◆ **Exercise details**
In the listing that follows, the lines starting at the one containing "ignores the fragment" and ending at the one containing "Definition page_request (href" are to be returned exactly, both boundary lines included, and no others.

☆ ☆ ☆

(* ===== verification/Scenarios.v ===== *)
(** The worker of sw.js run on the concrete host of [CacheStorage]: the
    scenario of the specification (section 8, item 5), and the
    behaviours the modelling brought out, each checked by evaluation.
    These are tests of the executable model on fixed inputs; the
    general statements are the theorems of [Worker] and [Versions].

    - [spec_scenario]: after the install the bucket holds the two
      assets; [./index.html] is answered from it; [./other.js] is sent
      to the network.
    - [stale_bucket_served]: [caches.match] searches every bucket of
      the origin in creation order, so a bucket of an earlier version
      ([uni-bot-v0]) that holds [index.html] answers before
      [uni-bot-v1], although the install just stored a fresh copy.
    - [install_404_leaves_empty_bucket]: an asset answered with 404
      rejects the install, and the bucket [uni-bot-v1] stays, empty.
    - [fetch_fragment_served], [fetch_query_to_network]: the cache
      ignores the fragment of a URL, not its query.
    - [fetch_miss_passthrough]: on a miss the network's response, a 404
      included, is returned as it is and not stored. *)

From stdpp Require Import base list strings.
From Stdlib Require Import ZArith.
From S2P Require Import Prelude Http HostApi CacheStorage Worker.

(** A request of the page for a URL of the worker's directory. *)
Definition page_request (href : string) (query fragment : option string) : Request :=
  mkRequest (mkUrl href query fragment) GET.

Definition index_request : Request := example_request "./index.html".
Definition other_request : Request := example_request "./other.js".

(** A network that answers 404 for [index.html]. *)
Definition world_404 : World := example_world (fun _ => NetResponse (mkResponse 404 "")).

(** The installed worker, and a network that answers 404 for
    [missing.png]. *)
Definition missing_world : World :=
  mkWorld example_location (w_caches installed_world) (w_log installed_world)
    (fun _ q => if bool_decide (url_href (req_url q) = "https://uni.example/app/missing.png")
                then NetResponse (mkResponse 404 "not found") else NetResponse (ok_response q)).

(** The scenario of the specification: the install is fulfilled
    and leaves one bucket, [uni-bot-v1], with two entries; a request for
    [./index.html] is answered with the stored copy and sends nothing; a
    request for [./other.js] sends exactly that request to the network
    and answers its response. *)
Example spec_scenario :
  fst (on_install fresh_world) = Fulfilled tt /\
  (w_caches installed_world).*1 = [CACHE_NAME] /\
  length (default [] (bucket_of (w_caches installed_world) CACHE_NAME)) = 2 /\
  on_fetch (index_request) installed_world
    = (Fulfilled (ok_response (index_request)), installed_world) /\
  fst (on_fetch (other_request) installed_world)
    = Fulfilled (ok_response (other_request)) /\
  w_log (snd (on_fetch (other_request) installed_world))
    = w_log installed_world ++ [other_request].
Proof. split_and!; vm_compute; reflexivity. Qed.

(** A bucket left by an earlier version answers first: the install
    stores a fresh [index.html] in [uni-bot-v1], yet the fetch handler
    answers the stale copy of [uni-bot-v0], which differs from what the
    worker's own bucket holds. *)
Example stale_bucket_served :
  fst (on_install stale_world) = Fulfilled tt /\
  bucket_match (snd (on_install stale_world)) CACHE_NAME (index_request)
    = Some (ok_response (index_request)) /\
  on_fetch (index_request) (snd (on_install stale_world))
    = (Fulfilled old_index, snd (on_install stale_world)) /\
  old_index <> ok_response (index_request).
Proof. split_and!; vm_compute; try reflexivity. discriminate. Qed.

(** An asset answered with 404 rejects the install with a
    [TypeError]; both assets were requested; the bucket [uni-bot-v1]
    has been created and stays empty. *)
Example install_404_leaves_empty_bucket :
  fst (on_install world_404) = Rejected TypeError /\
  w_log (snd (on_install world_404)) = example_request <$> ASSETS /\
  w_caches (snd (on_install world_404)) = [(CACHE_NAME, [])].
Proof. split_and!; vm_compute; reflexivity. Qed.

(** The fragment of a URL is ignored: [index.html#top] is answered
    from the cache; a query is not: [index.html?v=2] goes to the
    network. *)
Example fetch_fragment_and_query :
  on_fetch (page_request "https://uni.example/app/index.html" None (Some "top")) installed_world
    = (Fulfilled (ok_response (index_request)), installed_world) /\
  w_log (snd (on_fetch (page_request "https://uni.example/app/index.html" (Some "v=2") None)
                installed_world))
    = w_log installed_world ++ [page_request "https://uni.example/app/index.html" (Some "v=2") None].
Proof. split; vm_compute; reflexivity. Qed.

(** On a miss the network's response is returned as it is, a 404
    included, and nothing is stored. *)
Example fetch_miss_passthrough :
  fst (on_fetch (page_request "https://uni.example/app/missing.png" None None) missing_world)
    = Fulfilled (mkResponse 404 "not found") /\
  w_caches (snd (on_fetch (page_request "https://uni.example/app/missing.png" None None) missing_world))
    = w_caches missing_world.
Proof. split; vm_compute; reflexivity. Qed.
(** The listener registered for an event, at its first step. *)
Definition listener (e : Event) : Thread :=
  match e with
  | InstallEvent => InstallOpen
  | FetchEvent request => FetchMatch request
  end.

(** [m.then(k)]: on fulfilment the handler goes on with [k]; a
    rejection, or a promise that never settles, settles the handler's
    own promise alike. *)
Definition await {A B} (m : M W A) (k : A -> Thread) (stop : Settled B -> Thread) (w : W)
    : Thread * W :=
  match m w with
  | (Fulfilled a, w') => (k a, w')
  | (Rejected e, w') => (stop (Rejected e), w')
  | (Pending, w') => (stop Pending, w')
  end.

(** The promise a [.then] callback returns settles the handler's. *)
Definition finish {A} (m : M W A) (stop : Settled A -> Thread) (w : W) : Thread * W :=
  let (s, w') := m w in (stop s, w').

(** The install handler's chain (sw.js lines 12-14):
    [caches.open(CACHE_NAME)], then [(cache) => cache.addAll(ASSETS)]. *)
Definition install_chain (t : Thread) : option (W -> Thread * W) :=
  match t with
  | InstallOpen => Some (await (caches_open CACHE_NAME) InstallAdd InstallDone)
  | InstallAdd cache => Some (finish (cache_addAll cache ASSETS) InstallDone)
  | _ => None
  end.

(** The fetch handler's chain (sw.js lines 21-23):
    [caches.match(e.request)], then [(response) => response || fetch(e.request)]. *)
Definition fetch_chain (t : Thread) : option (W -> Thread * W) :=
  match t with
  | FetchMatch request => Some (await (caches_match request) (FetchOr request) (FetchDone request))
  | FetchOr request response => Some (finish (js_or response (fetch request)) (FetchDone request))
  | _ => None
  end.

(** The next step of a thread, by the chain of its handler; a settled
    handler has none. *)
Definition thread_step (t : Thread) : option (W -> Thread * W) :=
  match t with
  | InstallOpen | InstallAdd _ | InstallDone _ => install_chain t
  | FetchMatch _ | FetchOr _ _ | FetchDone _ _ => fetch_chain t
  end.

(** A thread run alone for at most [fuel] steps. *)
Fixpoint run_alone (fuel : nat) (t : Thread) (w : W) : Thread * W :=
  match fuel with
  | 0 => (t, w)
  | S fuel' =>
      match thread_step t with
      | Some f => let (t', w') := f w in run_alone fuel' t' w'
      | None => (t, w)
      end
  end.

☆ ☆ ☆

◆ **Task solution**
      ignores the fragment of a URL, not its query.
    - [fetch_miss_passthrough]: on a miss the network's response, a 404
      included, is returned as it is and not stored. *)

From stdpp Require Import base list strings.
From Stdlib Require Import ZArith.
From S2P Require Import Prelude Http HostApi CacheStorage Worker.

(** A request of the page for a URL of the worker's directory. *)
Definition page_request (href : string) (query fragment : option string) : Request :=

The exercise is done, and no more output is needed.